La gamma Dacia si conferma nel 2010 interprete come nessun’altra casa automobilistica di una filosofia low cost applicata al mondo dell’auto. Dacia si afferma come brand capace di trovare un equilibrio, coerente con i nuovi trend di consumi sempre più consapevoli e razionali, fra l’economicità e tutti quei valori irrinunciabili in un’auto: qualità, abitabilità, design. Tutto ciò che il cliente si attende, e nulla di superfluo. Con 22.426 immatricolazioni auto nel 2010, la marca Dacia vede i suoi volumi crescere di 7,45% e conquista una quota di mercato dell’1,1% (+0,18 punti rispetto al 2009). Un risultato che permette al brand low cost del Gruppo Renault di confermare la sua presenza nella TOP 20 dei marchi più venduti.
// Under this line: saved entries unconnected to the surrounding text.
Lemma queries_settle k h : In (k, h) (actions fuel control no request d) -> In k queries -> settles h.
Proof.
  intros Hin Hk. assert (Hq : existsb (String.eqb k) queries = true) by (apply existsb_exists; exists k; split; [done|apply String.eqb_refl]).
  clear Hk. pose proof account_balance_settles. pose proof account_info_settles. pose proof account_representative_settles.
  pose proof available_supply_settles. pose proof block_account_settles. pose proof chains_settle as [? ?]. pose proof delegators_settle as [? ?].
  pose proof histories_settle as [? ?]. pose proof unchecked_get_settles. pose proof validate_settles.
  unfold actions in Hin.
  repeat (destruct Hin as [Hin|Hin];
    [injection Hin as <- <-; first [discriminate Hq | assumption
      | match goal with |- RpcQueries.settles ?h => let f := head_of h in unfold f; unfold the_store, node_weight; settle end]|]).
  destruct Hin.
Qed.

Lemma find_action_some {A} k (l : list (string * A)) : existsb (String.eqb k) (map fst l) = true -> is_Some (find_action (str k) l).
Proof.
  induction l as [|[x a] l IH]; [done|]. cbn [map fst existsb find_action]. case_bool_decide as Hx; [by eexists|].
  destruct (String.eqb_spec k x) as [->|]; [done|]. exact IH.
Qed.

(** The handler of an action that is not run before logging. *)
Lemma request_runs k (h : handler unit) : pt_get request (str "action") = Some (str k) ->
  find_action (str k) (actions fuel control no request d) = Some h ->
  existsb (String.eqb k) ["password_enter"; "password_change"; "wallet_unlock"]%string = false ->
  dispatch fuel control no request d = h.
Proof.
  intros Ha Hf Hb. unfold dispatch, get. rewrite Ha, bind_ret, Hf. unfold before_logging.
  cbn [existsb] in Hb. apply orb_false_iff in Hb as [H1' [H2' [H3' _]%orb_false_iff]%orb_false_iff].
  apply String.eqb_neq in H1', H2', H3'. by repeat (rewrite bool_decide_false by (intros ?%str_inj; contradiction)).
Qed.

Lemma dispatch_action k : pt_get request (str "action") = Some (str k) ->
  existsb (String.eqb k) (map fst (actions fuel control no request d)) = true ->
  existsb (String.eqb k) ["password_enter"; "password_change"; "wallet_unlock"]%string = false ->
  exists h, In (k, h) (actions fuel control no request d) /\ dispatch fuel control no request d = h.
Proof.
  intros Ha Hk Hb. destruct (find_action_some k _ Hk) as (h & Hf). pose proof Hf as Hin.
  apply find_action_in in Hin as (k' & <-%str_inj & Hin). exists h. split; [done|]. by apply (request_runs k).
Qed.
End Queries.

Section Answered.
Context `{PropertyTree, NumberStream, Environment, WalletCrypto, Signing, NodeEnvironment, Network, Iteration, MultimapOrder, WorkSource,
          PeerEnvironment, AddressText, RpcVersion}.
Context (fuel no : nat) (control : bool) (d : drawn).

(** C13: a query is answered exactly once.  On a node with a reachable ledger, with
    enough fuel for its chains and unchecked blocks that can be read, a request that
    names one of the 42 actions of [queries] ends without a failed assertion, gives
    exactly one answer, with its own number, and changes nothing else, whatever the
    other texts of the request are and whether texts are missing, as long as no text
    stops the decoder of accounts or names the largest account. *)
Theorem queries_answered gb nb n body request k :
  reachable gb nb (rn_store n) -> (query_fuel nb <= loop_fuel)%nat -> unchecked_ok (n_unchecked (rn_node n)) ->
  read_json body = Some request -> pt_get request (str "action") = Some (str k) -> In k queries ->
  (forall key t, pt_get request key = Some t -> benign t = true) ->
  exists t, process_request fuel control no d body n = Ok (inr tt, answered [(no, t)] n).
Proof.
  intros R Hfuel Hu Hbody Ha Hk Hbenign.
  assert (Hall : forallb (fun k => existsb (String.eqb k) (map fst (actions fuel control no request d))
    && negb (existsb (String.eqb k) ["password_enter"; "password_change"; "wallet_unlock"]%string)) queries = true) by reflexivity.
  rewrite forallb_forall in Hall. specialize (Hall k Hk). apply andb_true_iff in Hall as [H1' H2'%negb_true_iff].
  destruct (dispatch_action fuel no control d request k Ha H1' H2') as (h & Hin & Hd).
  unfold process_request. rewrite Hbody, Hd. apply settles_catch.
  by apply (queries_settle R Hfuel fuel no control d request Hbenign Hu k).
Qed.

(** A client can stop the node.  When something is pending for any account but
    the largest one, the request for the balance of the largest account fails an
    assertion, whether control is enabled or not: the walk over the table of pending
    blocks ends at the account after it, which wraps to zero, and so leaves the table. *)
Theorem largest_account_stops_node n body request dest h i :
  pending (rn_store n) !! (dest, h) = Some i -> dest < largest_account ->
  read_json body = Some request -> pt_get request (str "action") = Some (str "account_balance") ->
  pt_get request (str "account") = Some (to_account largest_account) ->
  process_request fuel control no d body n = Fault Assertion_failed.
Proof.
  intros Hp Hdest Hbody Ha Haccount.
  unfold process_request, h_catch. rewrite Hbody, (request_runs fuel no control d request "account_balance" _ Ha eq_refl eq_refl).
  unfold rpc_account_balance, get. rewrite Haccount, bind_ret.
  unfold on_account. rewrite to_account_back by (unfold fits, largest_account; lia).
  assert (Hf : account_pending (rn_store n) largest_account = Fault Assertion_failed).
  { unfold account_pending. change (is_zero (wrap 256 (largest_account + 1))) with true. cbv iota.
    rewrite bool_decide_false; [done|]. intros Hall. specialize (Hall _ _ Hp). cbn in Hall. lia. }
  unfold h_bind, h_res, node_balance_pending, the_store, h_get. cbv beta iota. unfold h_bind. by rewrite Hf.
Qed.
End Answered.
(** C14: the history of an account adds up to its balance.  When an account of a
    reachable ledger is asked for its history, with a count that is not less than the
    number of blocks that were put into the ledger, the request gets one answer, and
    the amounts of its entries, those with type "receive" counted positive and those
    with type "send" negative, can all be read and add up to the balance of the
    account.  The fuel suffices for every chain. *)
Theorem history_adds_up gb nb n body request a i t count :
  reachable gb nb (rn_store n) -> (query_fuel nb <= loop_fuel)%nat -> fits 256 genesis_account ->
  read_json body = Some request -> pt_get request (str "action") = Some (str "account_history") ->
  pt_get request (str "account") = Some (to_account a) -> accounts (rn_store n) !! a = Some i ->
  pt_get request (str "count") = Some t -> decode_unsigned t 0 = (false, count) -> Z.of_nat nb <= count ->
  exists answer entries,
    process_request fuel control no d body n = Ok (inr tt, answered [(no, answer)] n)
    /\ pt_get_child answer (str "history") = Some entries
    /\ total (map (fun x => signed_amount (snd x)) (pt_children entries)) = Some (balance_of i).
Proof.
  intros R Hfuel Hg Hbody Haction Haccount Ha Hcount Ht Hnb.
  destruct (reachable_inv _ _ _ R Hfuel) as (g & I). pose proof (accounts_fit R Hfuel a i Hg Ha) as Hfit.
  pose proof (inv_head I _ _ Ha) as [_ (hb & Hh) _ Hbal _ _ _]. pose proof (entry_rank I _ _ _ Hh) as Hrank.
  destruct (history_sum R Hfuel I loop_fuel count (head i) pt_empty) as (entries & l & Hrun & Hch & Hsum);
    [by eexists|unfold query_fuel in Hfuel; lia|lia|].
  exists (add_child "history" entries pt_empty), entries. split_and!.
  - eapply process_action; [done..|reflexivity|reflexivity|]. unfold account_history, get.
    rewrite Haccount, bind_ret, Hcount, bind_ret. unfold on_account. rewrite to_account_back by (unfold fits; lia).
    unfold h_bind at 1, h_res at 1. unfold on_unsigned. rewrite Ht. unfold h_bind at 1, h_get, latest, Store.account_get. rewrite Ha.
    unfold h_bind at 1. cbn [from_option fmap option_fmap option_map]. rewrite Hrun. reflexivity.
  - by apply answer_child.
  - rewrite Hch. unfold pt_empty. rewrite leaf_children, app_nil_l, map_map, Hbal. exact Hsum.
Qed.
(** C11: a block that is submitted as its JSON is processed, and completes a payment.
    On a node where requests wait for payments, the request "process" with the JSON of
    a block in range whose work is valid leaves the ledger and the unchecked blocks as
    the block processor leaves them for that block, and answers with its hash or the
    error for the result of the processor; if the block is accepted and the balance
    of its account is then what a request waits for, that request has its answer. *)
Theorem submitted_block_processed asked n body request b arrival x r :
  payment_run fuel control d asked n -> no ∉ asked -> block_ok b -> work_validate (root b) (block_work b) = false ->
  read_json body = Some request -> pt_get request (str "action") = Some (str "process") ->
  pt_get request (str "block") = Some (serialize_json b) ->
  arrival_add (hash b) (rn_arrival n) = Ok (tt, arrival) -> process_receive_one b (rn_node n) = Ok (r, x) ->
  exists n', process_request fuel control no d body n = Ok (inr tt, n')
  /\ rn_store n' = n_store x /\ n_unchecked (rn_node n') = n_unchecked x
  /\ last (rn_responses n') = Some (no, put (fst (process_text (code r) (hash b))) (snd (process_text (code r) (hash b))) pt_empty)
  /\ forall a i o, code r = progress -> ret_account r = Some a -> rn_payments n !! a = Some i -> rn_observers n !! i = Some o ->
       po_amount o <= account_balance (n_store x) a -> answers (po_request o) n' = 1%nat.
Proof.
  intros I%payment_run_inv Hno Hok Hwork Hbody Haction Hblock Harrival Hrun.
  destruct (notice_runs asked b r (submitted arrival x n)) as (n' & Hn & I' & Hs & Hu & Hw); [by apply (payments_inv_same asked n)|].
  eexists. split; [by eapply process_submits|]. split_and!; [exact Hs|exact Hu|exact (last_snoc _ _)|].
  intros a i o Hc Ha Hi Ho Hle. specialize (Hw a i o Hc Ha Hi Ho Hle). pose proof (pv_answers _ _ I' (po_request o)) as Hans.
  assert (Hasked : po_request o ∈ asked) by (by eapply (pv_asked _ _ I)). rewrite Hw, decide_True in Hans by done.
  unfold answers in *. unfold answered. cbn [rn_responses set_responses]. rewrite filter_app, length_app, Hans, filter_cons_False; [reflexivity|].
  cbn [fst]. intros ->. contradiction.
Qed.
Questi numeri premiano in modo particolare i successi commerciali della berlina due volumi Sandero, cuore della gamma Dacia, e dell’ultimo nato in casa Dacia, Duster, una Suv robusta, abitabile, di facile utilizzo e dalle reali capacità fuoristradistiche ma al contempo economicamente accessibile, che, commercializzata in Italia a maggio 2010, ha registrato in soli 7 mesi quasi 10.000 ordini. Da notare che, sebbene commercializzata a un prezzo a partire da 11.900 euro, la Duster viene preferita nelle sue versioni più equipaggiate nonché 4×4, a un prezzo medio che si attesta oltre i 17.000 euro.